How do diseases spread internationally? (Classroom activity)

This simple activity will demonstrate how diseases spread through populations when there is no immunity compared to when some immunity is present or acquired.

WHAT YOU WILL NEED:
  • Sheets of stickers, dots will suffice (at least two different designs).
  • A timer to keep track.
  • An area for the students to walk and move around freely.
  1. Give one student (the ‘carrier’) a sheet of stickers.
  2. Set 60 seconds on the timer and have all students except the carrier student move around freely in the designated space. After 30 seconds, signal to the carrier student to start moving around and attempt to stick the stickers on to the other students. Advise the students not to move towards or run away from the carrier and just walk about the space as they were before.
  3. After the first minute, count the number of students who have a sticker attached to them. This is the number of students who have become ‘infected’.
  4. Remove all the stickers from the students and make three students disease carriers. Repeat steps 2 and 3. How many more students were infected with the disease when there were more disease carriers?

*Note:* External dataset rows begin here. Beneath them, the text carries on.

(* ===== verification/TuiSafe.v ===== *)
(** * The terminal screen stays on its canvas

    The texts a frame shows are whole characters and fit their fields; on a
    screen of at least 53 columns every view writes only to the canvas and its
    text fits the output buffer (TuiCost), in every round of the loop. On a narrower one the tabs of the header start
    before the first cell. *)

From S2P Require Import Prelude CLib World Ui Canvas Server Tui TuiCost.
Import CLib Ui Canvas Server Tui TuiCost.

Local Open Scope Z_scope.

Module TuiSafe.

(** ** Texts *)

Create HintDb tui.

Lemma ascii_const s : forallb (λ c, cv c <? 128) s = true → is_ascii s.
Proof. intros H. apply Forall_forall. intros c Hc. rewrite forallb_forall in H. apply list_elem_of_In, H in Hc. by apply Z.ltb_lt. Qed.

Lemma ascii_dec f : ∀ n acc, is_ascii acc → is_ascii (dec_loop f n acc).
Proof.
  induction f as [|f IH]; intros n acc H; [done|]. cbn [dec_loop].
  assert (is_ascii (digit (n mod 10) :: acc)).
  { constructor; [|done]. rewrite cv_digit; pose proof (Z.mod_pos_bound n 10); lia. }
  destruct (n <? 10); [done|]. by apply IH.
Qed.

Lemma ascii_fmt_u n : is_ascii (fmt_u n).
Proof. apply ascii_dec. constructor. Qed.
Lemma ascii_fmt_d n : is_ascii (fmt_d n).
Proof. unfold fmt_d. destruct (n <? 0); [constructor; [done|]|]; apply ascii_fmt_u. Qed.
Lemma ascii_zeros n : is_ascii (replicate n "0"%char).
Proof. by apply Forall_replicate. Qed.
Lemma ascii_fmt_0d w n : is_ascii (fmt_0d w n).
Proof.
  unfold fmt_0d. destruct (n <? 0); [constructor; [done|]|]; (apply ascii_app; [apply ascii_zeros|apply ascii_fmt_u]).
Qed.
Lemma ascii_with_sign b t : is_ascii t → is_ascii (with_sign b t).
Proof. intros H. destruct b; [by constructor|done]. Qed.

#[export] Hint Resolve ascii_app ascii_bprintf ascii_fmt_u ascii_fmt_d ascii_fmt_0d ascii_with_sign ascii_take : tui.
#[export] Hint Extern 3 (is_ascii _) => (apply ascii_const; reflexivity) : tui.

Lemma ascii_fmt_f1 x : is_ascii (fmt_f1 x).
Proof. destruct x; cbn [fmt_f1]; auto 6 with tui. Qed.
Lemma ascii_fmt_f0 x : is_ascii (fmt_f0 x).
Proof. destruct x; cbn [fmt_f0]; auto 6 with tui. Qed.
#[export] Hint Resolve ascii_fmt_f1 ascii_fmt_f0 : tui.
Lemma ascii_fmt_size n b : is_ascii (opftp_ui_fmt_size n b).
Proof. unfold opftp_ui_fmt_size. repeat case_match; auto 6 with tui. Qed.
Lemma ascii_fmt_rate n b : is_ascii (opftp_ui_fmt_rate n b).
Proof. unfold opftp_ui_fmt_rate. repeat case_match; auto 6 with tui. Qed.
Lemma ascii_fmt_dur n b : is_ascii (opftp_ui_fmt_dur n b).
Proof. unfold opftp_ui_fmt_dur. auto 10 with tui. Qed.
Lemma ascii_fmt_idle n b : is_ascii (opftp_ui_fmt_idle n b).
Proof. unfold opftp_ui_fmt_idle. auto 10 with tui. Qed.
#[export] Hint Resolve ascii_fmt_size ascii_fmt_rate ascii_fmt_dur ascii_fmt_idle : tui.
Lemma ascii_view_name v : is_ascii (opftp_ui_view_name v).
Proof.
  unfold opftp_ui_view_name. case_match; [constructor|]. destruct (Z.to_nat v) as [|[|[|[|n]]]]; cbn; auto with tui.
Qed.
Lemma ascii_result r : is_ascii (result_text r).
Proof. unfold result_text. repeat case_match; auto with tui. Qed.
#[export] Hint Resolve ascii_view_name ascii_result whole_ascii whole_app : tui.
#[export] Hint Extern 3 (whole _) => (apply whole_uw; reflexivity) : tui.

Lemma bprintf_len n s : (length (bprintf n s) ≤ n - 1)%nat.
Proof. unfold bprintf. rewrite length_take. lia. Qed.
Lemma whole_fits n s : whole s → (length s < n)%nat → whole (bprintf n s).
Proof. intros. unfold bprintf. by rewrite take_ge by lia. Qed.
Lemma whole_cut n a b : whole a → is_ascii b → (length a < n)%nat → whole (bprintf n (a ++ b)).
Proof.
  intros Ha Hb Hn. unfold bprintf. rewrite take_app, (take_ge a) by lia. apply whole_app; [done|]. by apply whole_ascii, ascii_take.
Qed.

Lemma whole_twice n m s : (m ≤ n)%nat → whole (bprintf m s) → whole (bprintf n (bprintf m s)).
Proof. intros Hn H. change (whole (take (n - 1) (bprintf m s))). rewrite take_ge; [done|]. pose proof (bprintf_len m s). lia. Qed.

Lemma view_name_len v : (length (opftp_ui_view_name v) ≤ 9)%nat.
Proof. unfold opftp_ui_view_name. case_match; [cbn; lia|]. by destruct (Z.to_nat v) as [|[|[|[|n]]]]; apply Nat.leb_le. Qed.

(** The lengths of the formatted parts of a goal. *)
Ltac lens :=
  unfold opftp_ui_fmt_size, opftp_ui_fmt_rate, opftp_ui_fmt_dur, opftp_ui_fmt_idle in *; cbn [length app]; rewrite ?length_app;
  repeat match goal with |- context [length (bprintf ?n ?s)] =>
    lazymatch goal with H : (length (bprintf n s) ≤ _)%nat |- _ => fail | _ => pose proof (bprintf_len n s) end end;
  repeat match goal with
  | |- context [length (B ?s)] => let v := eval vm_compute in (length (B s)) in change (length (B s)) with v
  | H : context [length (B ?s)] |- _ => let v := eval vm_compute in (length (B s)) in change (length (B s)) with v in H
  end;
  cbn [length MIDDOT EN_DASH EM_DASH TIMES]; lia.

(** ** What a frame shows *)

Record client_text (c : opftp_snapshot_client) : Prop := mk_client_text {
  ct_peer : is_ascii (sc_peer c);
  ct_user : is_ascii (sc_user c) ∧ (length (sc_user c) < 64)%nat;
  ct_cwd : is_ascii (sc_cwd c);
  ct_op : is_ascii (sc_xfer_op c) ∧ (length (sc_xfer_op c) < 8)%nat;
  ct_path : is_ascii (sc_xfer_path c)
}.

Record snap_text (s : opftp_snapshot) : Prop := mk_snap_text {
  sx_root : is_ascii (sn_root s);
  sx_num : sn_num_clients s = Z.of_nat (length (sn_clients s));
  sx_clients : Forall client_text (sn_clients s)
}.

Definition hist_text (h : opftp_ui_hist) : Prop :=
  is_ascii (hi_op h) ∧ is_ascii (hi_path h) ∧ 0 ≤ hi_hh h < 100 ∧ 0 ≤ hi_mm h < 100.
Definition trk_text (t : opftp_ui_trk) : Prop := is_ascii (t_peer t) ∧ is_ascii (t_xfer_op t) ∧ is_ascii (t_xfer_path t).
Definition ev_ok (e : opftp_ui_ev) : Prop := whole (ev_text e) ∧ (length (ev_text e) < 72)%nat.
Lemma type_step now c p1 p2 s : p = p1 ++ c :: p2 → entry p1 s → c ≠ ESC ∧ entry (p1 ++ [c]) (edit_key now c s).
Proof.
  intros Ep (H1 & H2 & H3). pose proof Hp as Hc. rewrite Ep in Hc. apply Forall_app in Hc as [_ Hc]. apply Forall_cons in Hc as [Hr _].
  assert (length p1 + 1 < OPFTP_UI_EDIT_MAX)%nat as Hl by (rewrite Ep, length_app in Hlen; cbn [length] in Hlen; lia).
  destruct (printable c Hr) as (E1 & E2 & E3). split; [done|]. unfold edit_key. rewrite E1, E2.
  rewrite (proj2 (Z.leb_le 32 _)), (proj2 (Z.ltb_lt _ 127)) by lia. cbn [andb].
  unfold entry. rewrite on_ui_ui. unfold opftp_ui_edit_type. rewrite H1, H2, H3.
  cbn [Z.eqb OPFTP_UI_EDIT_ROOT OPFTP_UI_EDIT_NONE length]. rewrite (proj2 (Z.leb_gt _ _)) by lia. cbn [snd].
  rewrite Nat2Z.id, take_ge by lia. split_and!; [done|done|]. rewrite length_app. cbn. lia.
Qed.

Lemma apply_step now s : entry p s → at_keys [] (edit_key now LF s).
Proof.
  intros (H1 & H2 & H3). change (edit_key now LF s) with
    (let '(ui, srv) := edit_apply now (g_ui (k_tui s)) (k_srv s) in mk_keyed (k_tui s <| g_ui := ui |>) srv).
  unfold edit_apply, opftp_ui_edit_commit, opftp_server_set_root_runtime. rewrite H2, bool_decide_true by done.
  apply at_done; [done|]. cbn. apply take_ge. unfold OPFTP_UI_EDIT_MAX in Hlen. cbn. lia.
Qed.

  5. This time, before repeating steps 2 and 3, place a sticker of a different colour on two students. After the 60 seconds is up, count the number of students who have been infected but discount anyone with a sticker of a different colour. This represents people with immunity to the disease (either through vaccination or acquired immunity). How does immunity affect the number of students with the disease?
  6. Repeat the process again but place a sticker of a different colour on six students. How many are infected now with a higher number of students with immunity?
  7. Continue these steps until all students are immune.
QUESTIONS TO CONSIDER
  • Which round of the activity represents the introduction of disease to new settlements?
  • How can diseases be prevented from spreading?
  • How do different levels of immunity affect the spread of disease?
  • What other preventative methods could be used to prevent disease spread?